Exercise: Write out, word for word, the part of the listing below that opens with the line containing "GState (add_node (NDev" and closes with the line containing "Definition add_port (d", keeping both of those lines and adding no others.

Material for this task:
=-=-=

(* ===== verification/Sample.v ===== *)
(** * A sample PON

    Concrete data the witnesses evaluate the definitions on: an OLT with an
    NNI and a PON port, an ONU with a PON and a UNI port, the route between
    them, a few flows, and a digest of flow keys that stays within 64 bits. *)
From S2P Require Import Prelude OpenFlow Devices.
From stdpp Require Import base gmap list strings.
From Stdlib Require Import ZArith Lia.

Local Open Scope Z_scope.
Local Open Scope string_scope.

Definition sample_value (v : option (ofb_case * pyval)) : Z :=
  match v with Some (_, PInt n) => n | _ => 0 end.

Definition sample_digest_fn (k : flow_key) : Z :=
  let '(t, p, fl, c, m) := k in
  (foldl (λ acc x, acc * 65599 + 31 * of_type (oxm_ofb_field x) +
                   sample_value (of_value (oxm_ofb_field x)) + 1)
     (t + 257 * p + 65537 * c + 7 * fl) (m_oxm_fields m)) mod 2 ^ 64.

Lemma sample_digest_range k : is_uint 64 (sample_digest_fn k).
Proof.
  destruct k as [[[[t p] fl] c] m]. unfold sample_digest_fn, is_uint.
  apply Z.mod_pos_bound. lia.
Qed.

Definition sample_digest : FlowDigest :=
  {| digest := sample_digest_fn; digest_uint64 := sample_digest_range |}.

Definition sample_port (n : Z) (ty : PortType.t) (dev : string) (ps : list PeerPort) : Port :=
  MkPort n "port" ty AdminState.ENABLED OperStatus.ACTIVE dev ps.

Definition olt_nni : Port := sample_port 0 PortType.ETHERNET_NNI "olt" [].
Definition olt_pon : Port := sample_port 1 PortType.PON_OLT "olt" [Peer "onu" 1].
Definition onu_pon : Port := sample_port 1 PortType.PON_ONU "onu" [Peer "olt" 1].
Definition onu_uni : Port := sample_port 2 PortType.ETHERNET_UNI "onu" [].

Definition olt : Device :=
  MkDevice "olt" "simulated_olt" true "ld" 0 "simulated_olt" 0 AdminState.ENABLED
    OperStatus.ACTIVE "" ConnectStatus.REACHABLE.
Definition onu : Device :=
  MkDevice "onu" "simulated_onu" false "olt" 1 "simulated_onu" 101 AdminState.ENABLED
    OperStatus.ACTIVE "" ConnectStatus.REACHABLE.

Definition up_onu : RouteHop := MkRouteHop onu onu_uni onu_pon.
Definition up_olt : RouteHop := MkRouteHop olt olt_pon olt_nni.
Definition down_olt : RouteHop := MkRouteHop olt olt_nni olt_pon.
Definition down_onu : RouteHop := MkRouteHop onu onu_pon onu_uni.

Definition sample_ofp_port (n : Z) (name : string) : ofp_port :=
  OfpPort n [] name 0 4 0 0 0 0 0 0.
Definition nni_lp : LogicalPort := MkLogicalPort "nni" (sample_ofp_port 0 "nni") "olt" 0 true.
Definition uni_lp : LogicalPort := MkLogicalPort "uni" (sample_ofp_port 101 "uni") "onu" 2 false.

(** An EAPOL trap flow to the controller, and a Q-in-Q pair. *)
Definition trap_flow : ofp_flow_stats :=
  @mk_flow_stat sample_digest 1000 7 [in_port 101; vlan_vid 0x1000; eth_type 0x888e]
    [output 0xfffffffd].
Definition upstream_flow : ofp_flow_stats :=
  @mk_flow_stat sample_digest 500 9 [in_port 101; vlan_vid 0x1065] [push_vlan 0x8100; output 0].
Lemma add_flows_NoDup d l : NoDup d.*1 → NoDup (add_flows d l).*1.
Proof.
  unfold add_flows. revert d. induction l as [|f l IH]; intros d Hd; simpl; [done|].
  apply IH. auto with voltha.
Qed.

Lemma add_flows_mem d l f : f ∈ l → fs_id f ∈ (add_flows d l).*1.
Proof.
  unfold add_flows. revert d. induction l as [|g l IH]; intros d; simpl; [set_solver|].
  intros [->|Hin]%elem_of_cons; [|by apply IH].
  assert (fs_id g ∈ (od_add_new (fs_id g) g d).*1) as Hg.
  { unfold od_add_new. destruct (od_mem (fs_id g) d) eqn:Hm; [by apply od_mem_true|].
    apply od_mem_false in Hm. rewrite od_set_new, fmap_app by done. set_solver. }
  destruct (add_flows_prefix (od_add_new (fs_id g) g d) l) as [k Hk].
  unfold add_flows in Hk. rewrite Hk, fmap_app. set_solver.
Qed.

Lemma add_flows_elem d l i f :
  (i, f) ∈ add_flows d l → (i, f) ∈ d ∨ (f ∈ l ∧ i = fs_id f).
Proof.
  unfold add_flows. revert d. induction l as [|g l IH]; intros d; simpl; [auto|].
  intros [Hin|[Hin ->]]%IH; [|set_solver].
  unfold od_add_new in Hin. destruct (od_mem (fs_id g) d) eqn:Hm; [auto|].
  apply od_mem_false in Hm. rewrite od_set_new in Hin by done. set_solver.
Qed.

End tables.

(** ** Well-formed flows

    Protobuf accepts an integer for a field only within the field's width; the
    predicate is what a flow built from accepted messages satisfies. *)
Definition wf_ofb (f : ofb_field) : Prop :=
  match of_value f with
  | Some (c, PInt n) => match case_width c with Some w => is_uint w n | None => False end
  | Some (c, PBytes _) => case_width c = None
  | None => True
  end.

Definition wf_action (a : ofp_action) : Prop :=
  match a_body a with
  | AOutput p l => is_uint 32 p ∧ is_uint 32 l
  | AMplsTtl n | APush n | APopMpls n | AGroup n | ANwTtl n | AExperimenter n _ => is_uint 32 n
  | ASetField x => match oxm_field_body x with OxmOfb f => wf_ofb f | _ => True end
  | ANone => True
  end.

Definition wf_flow (f : ofp_flow_stats) : Prop :=
  is_uint 64 (fs_id f) ∧ is_uint 32 (fs_priority f) ∧ is_uint 64 (fs_cookie f) ∧
  (∀ fields, get_ofb_fields f = Ok fields → Forall wf_ofb fields) ∧
  (∀ acts, get_actions f = Some acts → Forall wf_action acts).

(** A hop whose port numbers are within their width. *)
Definition wf_hop (h : RouteHop) : Prop :=
  is_uint 32 (port_no (ingress_port h)) ∧ is_uint 32 (port_no (egress_port h)).

(** [f] is a flow of the device of [h] from one port of the hop to the other:
    its first match field is the input port, no other field matches on a port,
    and its last action outputs on the opposite port. *)
Definition crosses (h : RouteHop) (f : ofp_flow_stats) : Prop :=
  ∃ pin pout fields acts,
    ((pin = port_no (ingress_port h) ∧ pout = port_no (egress_port h)) ∨
     (pin = port_no (egress_port h) ∧ pout = port_no (ingress_port h))) ∧
    get_ofb_fields f = Ok (in_port pin :: fields) ∧
    Forall (λ x, of_type x ≠ IN_PORT) fields ∧
    get_actions f = Some (acts ++ [output pout]).

Section shapes.
Context `{FlowDigest}.
(* ===== verification/DeviceGraph.v ===== *)
(** * The device graph of a logical device

    The mixin [DeviceGraph] of src/voltha/core/device_graph.py: it walks the
    devices behind a logical device, builds a graph of devices and ports, and
    computes the route between every NNI and every UNI.  The graph and its
    shortest paths come from networkx; the graph is a node and an edge set,
    the path search a parameter with its documented contract
    ([ShortestPath]), which [ref_shortest_path] is proved to meet. *)
From S2P Require Import Prelude Devices OpenFlow Sample.
From stdpp Require Import base gmap list strings.
From Stdlib Require Import ZArith Lia.

(** ** The graph *)

(** A node key is a device id or a pair of a device id and a port number. *)
Inductive node :=
  | NDev (id : string)
  | NPort (id : string) (no : Z).

#[export] Instance node_eq_dec : EqDecision node.
Proof. solve_decision. Defined.

#[export] Instance node_countable : Countable node.
Proof.
  refine (inj_countable'
    (λ n, match n with NDev i => inl i | NPort i p => inr (i, p) end)
    (λ x, match x with inl i => NDev i | inr (i, p) => NPort i p end) _).
  by intros [].
Defined.

(** The attribute dictionary of a node. *)
Record attrs := Attrs {
  at_device : option Device;
  at_port : option Port;
  at_boundary : option bool;
}.

Definition no_attrs : attrs := Attrs None None None.

(** [d.update(attr)] *)
Definition update_attrs (old new : attrs) : attrs :=
  Attrs (match at_device new with Some x => Some x | None => at_device old end)
    (match at_port new with Some x => Some x | None => at_port old end)
    (match at_boundary new with Some x => Some x | None => at_boundary old end).

Record graph := Graph {
  g_nodes : gmap node attrs;
  g_edges : list (node * node);
}.

Definition empty_graph : graph := Graph ∅ [].

Definition add_node (n : node) (a : attrs) (g : graph) : graph :=
  Graph (<[n := update_attrs (default no_attrs (g_nodes g !! n)) a]> (g_nodes g)) (g_edges g).

Definition add_edge (u v : node) (g : graph) : graph :=
  let g := add_node v no_attrs (add_node u no_attrs g) in
  Graph (g_nodes g) ((u, v) :: g_edges g).

Definition adj (g : graph) (u v : node) : Prop := (u, v) ∈ g_edges g ∨ (v, u) ∈ g_edges g.

Fixpoint walk (g : graph) (p : list node) : Prop :=
  match p with
  | u :: (v :: _) as p' => adj g u v ∧ walk g p'
  | [_] => True
  | [] => False
  end.

(** [p] is a walk of [g] from [s] to [t]. *)
Definition walk_between (g : graph) (s t : node) (p : list node) : Prop :=
  walk g p ∧ head p = Some s ∧ last p = Some t.

(** networkx's [shortest_path] between two nodes of an undirected graph. *)
Class ShortestPath := {
  shortest_path : graph → node → node → result (list node);
  shortest_path_walk : ∀ g s t p, shortest_path g s t = Ok p → walk_between g s t p;
  shortest_path_min : ∀ g s t p q,
    shortest_path g s t = Ok p → walk_between g s t q → length p ≤ length q;
  shortest_path_found : ∀ g s t q,
    is_Some (g_nodes g !! s) → is_Some (g_nodes g !! t) → walk_between g s t q →
    ∃ p, shortest_path g s t = Ok p;
  shortest_path_exn : ∀ g s t e, shortest_path g s t = Err e → e ≠ OutOfFuel;
}.

(** ** Building the graph *)

(** What [root_proxy.get] reads: the devices and their ports, by device id. *)
Abbreviation dev_store := (gmap string (Device * list Port)).

Record gstate := GState {
  gs_graph : graph;
  devices_added : gset string;
  peer_links : list ((string * Z) * (string * Z));
}.

Definition empty_gstate : gstate := GState empty_graph ∅ [].

(** [port_id < peer_port_id] on (string, int) tuples *)
Definition port_id_lt (a b : string * Z) : bool :=
  String.ltb a.1 b.1 || (String.eqb a.1 b.1 && (a.2 <? b.2)%Z).

Definition node_of (p : string * Z) : node := NPort p.1 p.2.

Definition boundary_ports_of (logical_ports : list LogicalPort) : gmap (string * Z) Z :=
  foldl (λ m lp, <[(lp_device_id lp, lp_device_port_no lp) := lp_port_no lp]> m) ∅ logical_ports.

Section build.
Context (store : dev_store) (boundary_ports : gmap (string * Z) Z).

Definition mark_device (d : Device) (s : gstate) : gstate :=
  GState (add_node (NDev (d_id d)) (Attrs (Some d) None None) (gs_graph s))
    ({[d_id d]} ∪ devices_added s) (peer_links s).

(** [ports_added] is tested but never filled, so every port is added. *)
Definition add_port (d : Device) (p : Port) (s : gstate) : gstate :=
  let port_id := (d_id d, port_no p) in
  let boundary := bool_decide (is_Some (boundary_ports !! port_id)) in
  GState (add_edge (NDev (d_id d)) (node_of port_id)
            (add_node (node_of port_id) (Attrs None (Some p) (Some boundary)) (gs_graph s)))
    (devices_added s) (peer_links s).

Definition add_peer_link (port_id peer_port_id : string * Z) (s : gstate) : gstate :=
  let peer_link := if port_id_lt port_id peer_port_id then (port_id, peer_port_id)
                   else (peer_port_id, port_id) in
  if decide (peer_link ∈ peer_links s) then s
  else GState (add_edge (node_of peer_link.1) (node_of peer_link.2) (gs_graph s))
         (devices_added s) (peer_link :: peer_links s).

(** The body of the loop over [port.peers]; [rec] is [add_device] itself. *)
Definition add_peer (rec : Device → M gstate unit) (d : Device) (port : Port) (peer : PeerPort)
    : M gstate unit :=
  added ← gets devices_added;
  if decide (peer_device_id peer ∈ added) then
    modify (add_peer_link (d_id d, port_no port) (peer_device_id peer, peer_port_no peer))
  else
    peer_device ← from_some KeyError (fst <$> store !! peer_device_id peer);
    rec peer_device.
Definition leaf_device_default_rules (store : dev_store) (d : Device)
    : result (odict Z ofp_flow_stats * odict Z ofp_group_entry) :=
  match store !! d_id d with
  | None => Err KeyError
  | Some (_, ports) =>
      match filter (λ p, port_type p = PortType.PON_ONU ∨ port_type p = PortType.VENET_ONU) ports with
      | [up] =>
          match filter (λ p, port_type p = PortType.ETHERNET_UNI) ports with
          | [] => Err IndexError
          | down :: _ => Ok (od_of_list fs_id (leaf_flows d down up), [])
          end
      | _ => Err AssertionError
      end
  end.

Definition default_rules_of_node (store : dev_store) (root_device_id : string)
    (rules : result device_rules) (n : node * attrs) : result device_rules :=
  match rules, at_device n.2 with
  | Err e, _ => Err e
  | Ok rules, None => Ok rules
  | Ok rules, Some d =>
      if decide (d_id d = root_device_id)
      then Ok (<[d_id d := root_device_default_rules d]> rules)
      else match leaf_device_default_rules store d with
           | Ok r => Ok (<[d_id d := r]> rules)
           | Err e => Err e
           end
  end.

Definition generate_default_rules (store : dev_store) (root_device_id : string) (g : graph)
    : result device_rules :=
  foldl (default_rules_of_node store root_device_id) (Ok ∅) (iteritems (g_nodes g)).

Definition assure_cached_tables_up_to_date : M lda unit :=
  r ← gets (λ s, c_routes (ca s));
  match r with
  | Some _ => mret tt
  | None =>
      t ← gets tr;
      gr ← lift (compute_routes (t_devices t) (t_ports t));
      _ ← modify (set_ca (set_routes gr.2));
      rules ← lift (generate_default_rules (t_devices t) (t_root_device_id t) gr.1);
      _ ← modify (set_ca (set_default_rules rules));
      match filter (λ p, lp_root_port p = true) (t_ports t) with
      | [p] => modify (set_ca (set_nni (lp_port_no p)))
      | _ => raise AssertionError
      end
  end.

(** Reading an attribute [__init__] did not create. *)
Definition read_nni : M lda (option Z) :=
  o ← gets (λ s, c_nni (ca s)); from_some AttributeError o.

Definition agent_get_route (ingress_port_no egress_port_no : option Z) : M lda (option route) :=
  _ ← assure_cached_tables_up_to_date;
  egress_port_no ← (if is_controller_port egress_port_no then read_nni
                    else mret egress_port_no);
  nni ← (match ingress_port_no with None => read_nni | Some _ => mret None end);
  routes ← gets (λ s, default ∅ (c_routes (ca s)));
  if decide (ingress_port_no = None ∧ egress_port_no = nni) then
    match head (filter (λ kv, Some kv.1.2 = nni) (iteritems routes)) with
    | Some (_, (_, eh)) => mret (Some [None; Some eh])
    | None => raise GenericException
    end
  else
    match egress_port_no with
    | None =>
        match head (filter (λ kv, Some kv.1.1 = ingress_port_no) (iteritems routes)) with
        | Some (_, (ih, _)) => mret (Some [Some ih; None])
        | None => mret None
        end
    | Some e =>
        match ingress_port_no with
        | Some i => mret ((λ r, [Some r.1; Some r.2]) <$> routes !! (i, e))
        | None => mret None
        end
    end.

Definition agent_get_all_default_rules : M lda (option device_rules) :=
  _ ← assure_cached_tables_up_to_date;
  o ← gets (λ s, c_default_rules (ca s));
  from_some AttributeError o.

Definition agent_get_wildcard_input_ports (exclude_port : option Z) : M lda (list Z) :=
  gets (λ s, filter (λ n, Some n ≠ exclude_port) (lp_port_no <$> t_ports (tr s))).

(** ** Flow table updates

    [upd] is [flows_proxy.update('/', Flows(items=...))]. *)
Section with_update.
Context (upd : list ofp_flow_stats → M lda unit).

(** [flow_delete] called with an [ofp_flow_stats] *)
Definition flow_delete_stats (f : ofp_flow_stats) : M lda unit :=
  flows ← gets (λ s, t_flows (tr s));
  match split_flows (λ x, Ok (flow_match x f)) flows with
  | Err e => raise e
  | Ok (keep, []) => mret tt
  | Ok (keep, _) => upd keep
  end.

Definition agent_ops : FlowDecomposerOps lda := {|
  get_all_default_rules := agent_get_all_default_rules;
  get_route := agent_get_route;
  get_wildcard_input_ports := agent_get_wildcard_input_ports;
  op_flow_delete := flow_delete_stats;
|}.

=-=-=

Your solution:
  GState (add_node (NDev (d_id d)) (Attrs (Some d) None None) (gs_graph s))
    ({[d_id d]} ∪ devices_added s) (peer_links s).

(** [ports_added] is tested but never filled, so every port is added. *)
Definition add_port (d : Device) (p : Port) (s : gstate) : gstate :=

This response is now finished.